I know that I could never give them proper service here, but I had to try so that you come to know them a little better. I just hope I didn’t so them a disservice in this little write up. I just wanted you to come to know what I now know. They are two very great people and we at CrossRoads get the privilage of having them in our midst.


Village Life

Kathleen and I were really captivated by the village life, specifically that of the Nkonya people. The Nkonya people are spread out over a distance of about 10 villages (something like that). We lived with Wes and Katie in Wurapon.

The village we lived in was about 1,200 to 1,500 people. Everyone knows everyone and so when we came to visit Wes and Katie, we received a great welcome from a host of kids and adults.

We liked to go for the off walk in the village so we did that at every opportunity. Kathleen heard that there was to be no hand holding between a man and a woman if you were out in public. I ignored that one but heard about it every time I grabbed her hand. You’d think . . . !?

There was not a lot of color in the village as far as housing was concerned. The streets, if you call them that, walkways perhaps, were dirt red, and the buildings were grey cement or red clay. The roofs had tin on them. Some of the poorer villages used grass roofs. They would have had to change them out every couple of years or so if they were using grass. All of the color was found in the people’s attire. The dresses and men’s wear were a lot of fun to see because they put a lot of effort into making sure they looked really good. The fabrics are amazing and if you wanted to look authentic, you had to wear fabric that was woven in Ghana. It’s quite something to be in the middle of where they go to great lengths to look very well in their dress, yet live in poverty. The women also have hair that is amazing and looks like they spend hours getting it to look that good.

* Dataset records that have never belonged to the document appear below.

(* ===== verification/GoLib.v ===== *)
(** * The parts of Go's standard library the gateway relies on

    [strings], [strconv] and [net] functions as executable definitions on byte
    strings; [net/url] as an interface ([URLLib]), since the gateway only parses,
    prints and compares URLs. *)

From S2P Require Import Prelude.
From Stdlib Require Import Ascii.

(** ** net/url: the type of parsed URLs and the functions used on it *)
Class URLLib := {
  URL : Type;
  url_Parse : string -> result URL;
  URL_String : URL -> string;
  URL_Scheme : URL -> string;
  URL_Host : URL -> string
}.

(** ** strings *)

Definition HasPrefix (s prefix : string) : bool := String.prefix prefix s.

Definition HasSuffix (s suffix : string) : bool :=
  String.prefix (String.rev suffix) (String.rev s).

Fixpoint string_drop (n : nat) (s : string) : string :=
  match n, s with
  | O, _ => s
  | S n', String _ s' => string_drop n' s'
  | S _, EmptyString => EmptyString
  end.

Fixpoint string_take (n : nat) (s : string) : string :=
  match n, s with
  | O, _ => EmptyString
  | S n', String c s' => String c (string_take n' s')
  | S _, EmptyString => EmptyString
  end.

Definition TrimPrefix (s prefix : string) : string :=
  if HasPrefix s prefix then string_drop (String.length prefix) s else s.

Fixpoint Contains (s substr : string) : bool :=
  String.prefix substr s ||
  match s with
  | EmptyString => false
  | String _ s' => Contains s' substr
  end.

Fixpoint Join (elems : list string) (sep : string) : string :=
  match elems with
  | [] => ""
  | [e] => e
  | e :: es => e +:+ sep +:+ Join es sep
  end.

(** [strings.IndexByte]: the index of the first occurrence, [None] for -1. *)
Fixpoint IndexByte (s : string) (c : ascii) : option nat :=
  match s with
  | EmptyString => None
  | String a s' => if Ascii.eqb a c then Some O else S <$> IndexByte s' c
  end.

Fixpoint LastIndexByte (s : string) (c : ascii) : option nat :=
  match s with
  | EmptyString => None
  | String a s' =>
      match LastIndexByte s' c with
      | Some i => Some (S i)
      | None => if Ascii.eqb a c then Some O else None
      end
  end.

Definition byte_string (l : list nat) : string :=
  String.string_of_list_ascii (ascii_of_nat <$> l).

Definition newline : string := byte_string [10]%nat.

(** The UTF-8 encodings of the code points [unicode.IsSpace] accepts. *)
Definition space_encodings : list string :=
  byte_string <$>
    ([[9]; [10]; [11]; [12]; [13]; [32]; [194; 133]; [194; 160]; [225; 154; 128];
      [226; 128; 168]; [226; 128; 169]; [226; 128; 175]; [226; 129; 159];
      [227; 128; 128]] ++ ((fun k => [226; 128; 128 + k]) <$> seq 0 11))%nat.

Fixpoint trim_left (fuel : nat) (cut : list string) (s : string) : string :=
  match fuel with
  | O => s
  | S fuel' =>
      match list_find (fun e => String.prefix e s = true) cut with
      | Some (_, e) => trim_left fuel' cut (string_drop (String.length e) s)
      | None => s
      end
  end.

(** [strings.TrimSpace]: leading, then trailing white space. *)
Definition TrimSpace (s : string) : string :=
  let s1 := trim_left (String.length s) space_encodings s in
  String.rev (trim_left (String.length s1) (String.rev <$> space_encodings) (String.rev s1)).

Definition is_ascii_byte (c : ascii) : bool := (nat_of_ascii c <? 128)%nat.

Definition lower_ascii (c : ascii) : ascii :=
  let n := nat_of_ascii c in
  if ((65 <=? n) && (n <=? 90))%nat then ascii_of_nat (n + 32) else c.

Fixpoint map_string (f : ascii -> ascii) (s : string) : string :=
  match s with
  | EmptyString => EmptyString
  | String c s' => String (f c) (map_string f s')
  end.

Fixpoint forall_string (p : ascii -> bool) (s : string) : bool :=
  match s with
  | EmptyString => true
  | String c s' => p c && forall_string p s'
  end.

(** [strings.ToLower]: byte-wise on ASCII strings; the Unicode case tables, used
    for every other string, are the argument [unicode]. *)
Definition ToLower (unicode : string -> string) (s : string) : string :=
  if forall_string is_ascii_byte s then map_string lower_ascii s else unicode s.

(** ** unicode/utf8.ValidString *)

Definition byte_in (lo hi : nat) (c : ascii) : bool :=
  ((lo <=? nat_of_ascii c) && (nat_of_ascii c <=? hi))%nat.

(** A first byte of two, three or four, each followed by continuation bytes; the
    second byte has a smaller range where a shorter encoding, a surrogate or a code
    point above the last one is excluded. *)
Fixpoint ValidString (s : string) : bool :=
  match s with
  | EmptyString => true
  | String c s1 =>
      if is_ascii_byte c then ValidString s1
      else if byte_in 194 223 c then
        match s1 with
        | String c1 s2 => byte_in 128 191 c1 && ValidString s2
        | _ => false
        end
      else if byte_in 224 239 c then
        match s1 with
        | String c1 (String c2 s3) =>
            byte_in (if byte_in 224 224 c then 160 else 128) (if byte_in 237 237 c then 159 else 191) c1 &&
            byte_in 128 191 c2 && ValidString s3
        | _ => false
        end
      else if byte_in 240 244 c then
        match s1 with
        | String c1 (String c2 (String c3 s4)) =>
            byte_in (if byte_in 240 240 c then 144 else 128) (if byte_in 244 244 c then 143 else 191) c1 &&
            byte_in 128 191 c2 && byte_in 128 191 c3 && ValidString s4
        | _ => false
        end
      else false
  end.

Lemma ValidString_ascii s : forall_string is_ascii_byte s = true -> ValidString s = true.
Proof.
  induction s as [|c s IH]; [done|]. cbn [forall_string ValidString]. intros [-> Hs]%andb_true_iff. by apply IH.
Qed.

(** ** strconv.Atoi: [None] for a syntax or range error *)

Definition digit_value (c : ascii) : option Z :=
  let n := nat_of_ascii c in
  if ((48 <=? n) && (n <=? 57))%nat then Some (Z.of_nat n - 48) else None.

Fixpoint digits_value (acc : Z) (s : string) : option Z :=
  match s with
  | EmptyString => Some acc
  | String c s' =>
      match digit_value c with
      | Some d => digits_value (10 * acc + d) s'
      | None => None
      end
  end.

Definition unsigned_value (s : string) : option Z :=
  match s with
  | EmptyString => None
  | _ => digits_value 0 s
  end.

Definition Atoi (s : string) : option Z :=
  let signed :=
    match s with
    | String "-" s' => Z.opp <$> unsigned_value s'
    | String "+" s' => unsigned_value s'
    | _ => unsigned_value s
    end%char in
  match signed with
  | Some z => if (int64_min <=? z) && (z <=? int64_max) then Some z else None
  | None => None
  end.

(** ** net.SplitHostPort: the host, [None] for an error *)
Definition SplitHostPort (hostport : string) : option string :=
  match LastIndexByte hostport ":" with
  | None => None
  | Some i =>
      let checked (host : string) (j k : nat) :=
        if bool_decide (IndexByte (string_drop j hostport) "[" = None) &&
           bool_decide (IndexByte (string_drop k hostport) "]" = None)
        then Some host else None in
      if HasPrefix hostport "[" then
        match IndexByte hostport "]" with
        | None => None
        | Some e =>
            if bool_decide (S e = i)
            then checked (string_take (e - 1) (string_drop 1 hostport)) 1%nat (S e)
            else None
        end
      else
        let host := string_take i hostport in
        if bool_decide (IndexByte host ":" = None) then checked host O O else None
  end%char.

(** ** Facts *)

Lemma HasPrefix_spec s p : HasPrefix s p = true <-> exists t, s = p +:+ t.
Proof.
  unfold HasPrefix. revert s. induction p as [|a p IH]; intros s; simpl.
  { split; intros _; [exists s|]; by destruct s. }
  destruct s as [|b s]; simpl.
  { split; [done|]. intros [t Ht]. discriminate Ht. }
  destruct (ascii_dec a b) as [->|Hne].
  - rewrite IH. split; intros [t Ht]; exists t; [rewrite Ht; reflexivity|].
    change (String b s = String b (p +:+ t)) in Ht. congruence.
  - split; [done|]. intros [t Ht].
    change (String b s = String a (p +:+ t)) in Ht. congruence.
Qed.

Lemma string_drop_app p t : string_drop (String.length p) (p +:+ t) = t.
Proof. induction p as [|a p IH]; [reflexivity|exact IH]. Qed.

Lemma TrimPrefix_app p t : TrimPrefix (p +:+ t) p = t.
Proof.
  unfold TrimPrefix. rewrite (proj2 (HasPrefix_spec _ _)) by eauto.
  apply string_drop_app.
Qed.

Lemma string_app_nil_r (s : string) : s +:+ "" = s.
Proof. induction s as [|c s IH]; [done|]. change (String c (s +:+ "") = String c s). by rewrite IH. Qed.

Lemma string_app_assoc (a b c : string) : (a +:+ b) +:+ c = a +:+ (b +:+ c).
Proof. induction a as [|x a IH]; [done|]. change (String x ((a +:+ b) +:+ c) = String x (a +:+ (b +:+ c))). by rewrite IH. Qed.

Lemma string_length_app a b : String.length (a +:+ b) = (String.length a + String.length b)%nat.
Proof. induction a as [|c a IH]; [done|]. change (S (String.length (a +:+ b)) = S (String.length a + String.length b)). by rewrite IH. Qed.

Lemma Contains_spec s sub : Contains s sub = true <-> exists a b, s = a +:+ sub +:+ b.
Proof.
  induction s as [|c s IH]; cbn [Contains]; rewrite orb_true_iff;
    change (String.prefix sub ?x = true) with (HasPrefix x sub = true);
    rewrite HasPrefix_spec.
  - split.
    + intros [[t Ht]|]; [|done]. exists "", t. exact Ht.
    + intros (a & b & Hab). left. exists b. destruct a; [exact Hab|discriminate Hab].
  - rewrite IH. split.
    + intros [[t Ht]|(a & b & ->)]; [exists "", t; exact Ht|].
      exists (String c a), b. reflexivity.
    + intros ([|a0 a] & b & Hab); [left; exists b; exact Hab|].
      right. exists a, b. change (String c s = String a0 (a +:+ sub +:+ b)) in Hab. congruence.
Qed.

(** A URL library for concrete evaluations: absolute http URLs without user
    information, kept as written. *)
Definition plain_url_lib : URLLib := {|
  URL := string;
  url_Parse s := if HasPrefix s "http://" then Ok s else Err (Errorf "invalid URL");
  URL_String s := s;
  URL_Scheme _ := "http";
  URL_Host s := string_drop 7 s
|}.
Lemma ApplyDefaults_fixpoint c : ApplyDefaults (ApplyDefaults c) = ApplyDefaults c.
Proof.
  unfold ApplyDefaults; cbn. rewrite MetricsConfig_defaults_idem. f_equal.
  - unfold ServerConfig_defaults; cbn. by rewrite !default_Z_idem by done.
  - rewrite <- list_fmap_compose. apply list_fmap_ext. intros _ r _. apply RouteConfig_defaults_idem.
  - unfold LoggingConfig_defaults; cbn. by rewrite !default_string_idem by done.
  - unfold CORSConfig_defaults; cbn. by rewrite !default_list_idem, default_Z_idem by done.
Qed.

Lemma Validate_None `{UL : URLLib} c : Validate c = None <-> valid_config c.
Proof. unfold Validate. rewrite <- validateErrs_nil. by destruct (validateErrs c). Qed.

Lemma ApplyDefaults_complete c : Forall complete_route (Routes (ApplyDefaults c)).
Proof. cbn. apply Forall_fmap, Forall_true. intros r. apply complete_defaults. Qed.

#[export] Hint Resolve ApplyDefaults_fixpoint ApplyDefaults_complete : gateforge.

(** C28: [Validate] accepts exactly the valid configurations: it returns nil if and
    only if the port is in range, there is a route, every route has an absolute
    path without a parent reference, at least one target, only parsable non-empty
    target URLs, a known strategy and positive limits, and the log level and
    format are known; every other configuration gets one error that joins one
    message per violated condition. *)
Theorem Validate_correct `{UL : URLLib} c :
  (Validate c = None <-> valid_config c) /\
  (forall e, Validate c = Some e <->
     validateErrs c <> [] /\
     e = Errorf ("config validation failed:" +:+ newline +:+ "  " +:+
                 Join (validateErrs c) (newline +:+ "  "))).
Proof.
  split; [apply Validate_None|]. intros e. unfold Validate.
  destruct (validateErrs c); [naive_solver|]. split; [by intros [= <-]|by intros [_ ->]].
Qed.

(** C14: [Load] succeeds exactly when the file is read and decoded and the decoded
    configuration, with overrides and then defaults applied, is valid; it then
    returns that configuration, in which every route is complete and which is a
    fixed point of [ApplyDefaults]. *)
Theorem Load_correct `{UL : URLLib} Getenv lower ReadFile ExpandEnv Unmarshal path cfg :
  Load Getenv lower ReadFile ExpandEnv Unmarshal path = Ok cfg <->
  exists data parsed,
    ReadFile path = Ok data /\ Unmarshal (ExpandEnv data) = Ok parsed /\
    cfg = ApplyDefaults (applyEnvOverrides Getenv lower parsed) /\
    valid_config cfg /\ Forall complete_route (Routes cfg) /\ ApplyDefaults cfg = cfg.
Proof.
  unfold Load. split.
  - destruct (ReadFile path) as [data|]; [|done].
    destruct (Unmarshal _) as [parsed|] eqn:Hp; [|done].
    destruct (Validate _) eqn:Hv; [done|]. intros [= <-]. apply Validate_None in Hv.
    exists data, parsed. auto 10 with gateforge.
  - intros (data & parsed & -> & -> & -> & Hv%Validate_None & _). by rewrite Hv.
Qed.

(** The metrics switch of the environment is overruled by the defaults: after
    loading, the endpoint is enabled when the variable says so or when the file
    gives no metrics path, whatever the variable says. *)
Theorem metrics_env_switch Getenv lower cfg :
  Getenv "GATEFORGE_METRICS_ENABLED" <> "" ->
  mc_Enabled (Metrics (ApplyDefaults (applyEnvOverrides Getenv lower cfg))) =
  bool_decide (Getenv "GATEFORGE_METRICS_ENABLED" ∈ ["true"; "1"]) ||
  bool_decide (mc_Path (Metrics cfg) = "").
Proof.
  intros Hv. unfold applyEnvOverrides.
  assert (Hpath : mc_Path (Metrics (override_format Getenv lower
            (override_level Getenv lower (override_port Getenv cfg)))) = mc_Path (Metrics cfg)).
  { unfold override_format, override_level, override_port.
    repeat case_bool_decide; try done; destruct (Atoi _); done. }
  unfold override_metrics. rewrite bool_decide_eq_false_2 by done.
  cbn. rewrite Hpath. generalize (Getenv "GATEFORGE_METRICS_ENABLED"). intros v.
  rewrite (bool_decide_ext (v ∈ ["true"; "1"]) (v = "true" \/ v = "1")) by set_solver.
  rewrite bool_decide_or. repeat case_bool_decide; done.
Qed.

The children that go to school all wear uniforms. A whole host of colourful uniforms throughout Ghana. It was fun to see all the combinations. You can tell those not able to go to school by the kids running around during the day without a uniform. There are many.

We were amazed at how clean their home and store frontage was in this area. Perhaps not so in other areas we would discover during our time in Ghana. As one drove down the highway through the middle of the village, the homes and store fronts, usually one and the same, were absolutely spotless. No garbage. And the displays of fruit were elaborate and no matter what they sold in their small booths, it was displayed and organized with great care.

One day Kathleen and I went for a soda pop (all glass bottles here), specifically a Fanta orange pop. (Yes, I even held her hand and got the lecture.) We found a quaint little shop and recognized one of the customers as a teacher we had met earlier and she helped us buy our first purchase in Ghana. They cost us about 70 cents each. I left some change and the store keeper beamed. There was no room in the little store, maybe 6 feet square. But there was a little bench and we were obliged to sit and drink our warm sodas with the store keeper and the teacher while visiting. It was fun.

Every time we went for a walk we received lots of smiles and hellos. They know we are with Wes and Katie and are strangers in their village. “Stranger” is the only word they have for a foreigner or a guest so to them, us being a stranger among them is an endearing thing and they were very gracious and welcoming to us.

A number of times I would be sitting in Wes and Katie’s home and a guest would arrive to speak with one of them and they would all use the Nkonya language to greet each other. It’s the most amazing language to hear in a greeting. I don’t think they realize this. They spoke in very tender cooing voices back and forth, completely engaged in each other, asking how the other is doing and saying hello to each other. Every time this happened in front of me it was like time stood still until this little exchange was done, of which I was extremely jealous that I was not able to participate. I never heard this type of banter anywhere else in my travels in Ghana, so I was left wondering if it is specific to the Nkonya people.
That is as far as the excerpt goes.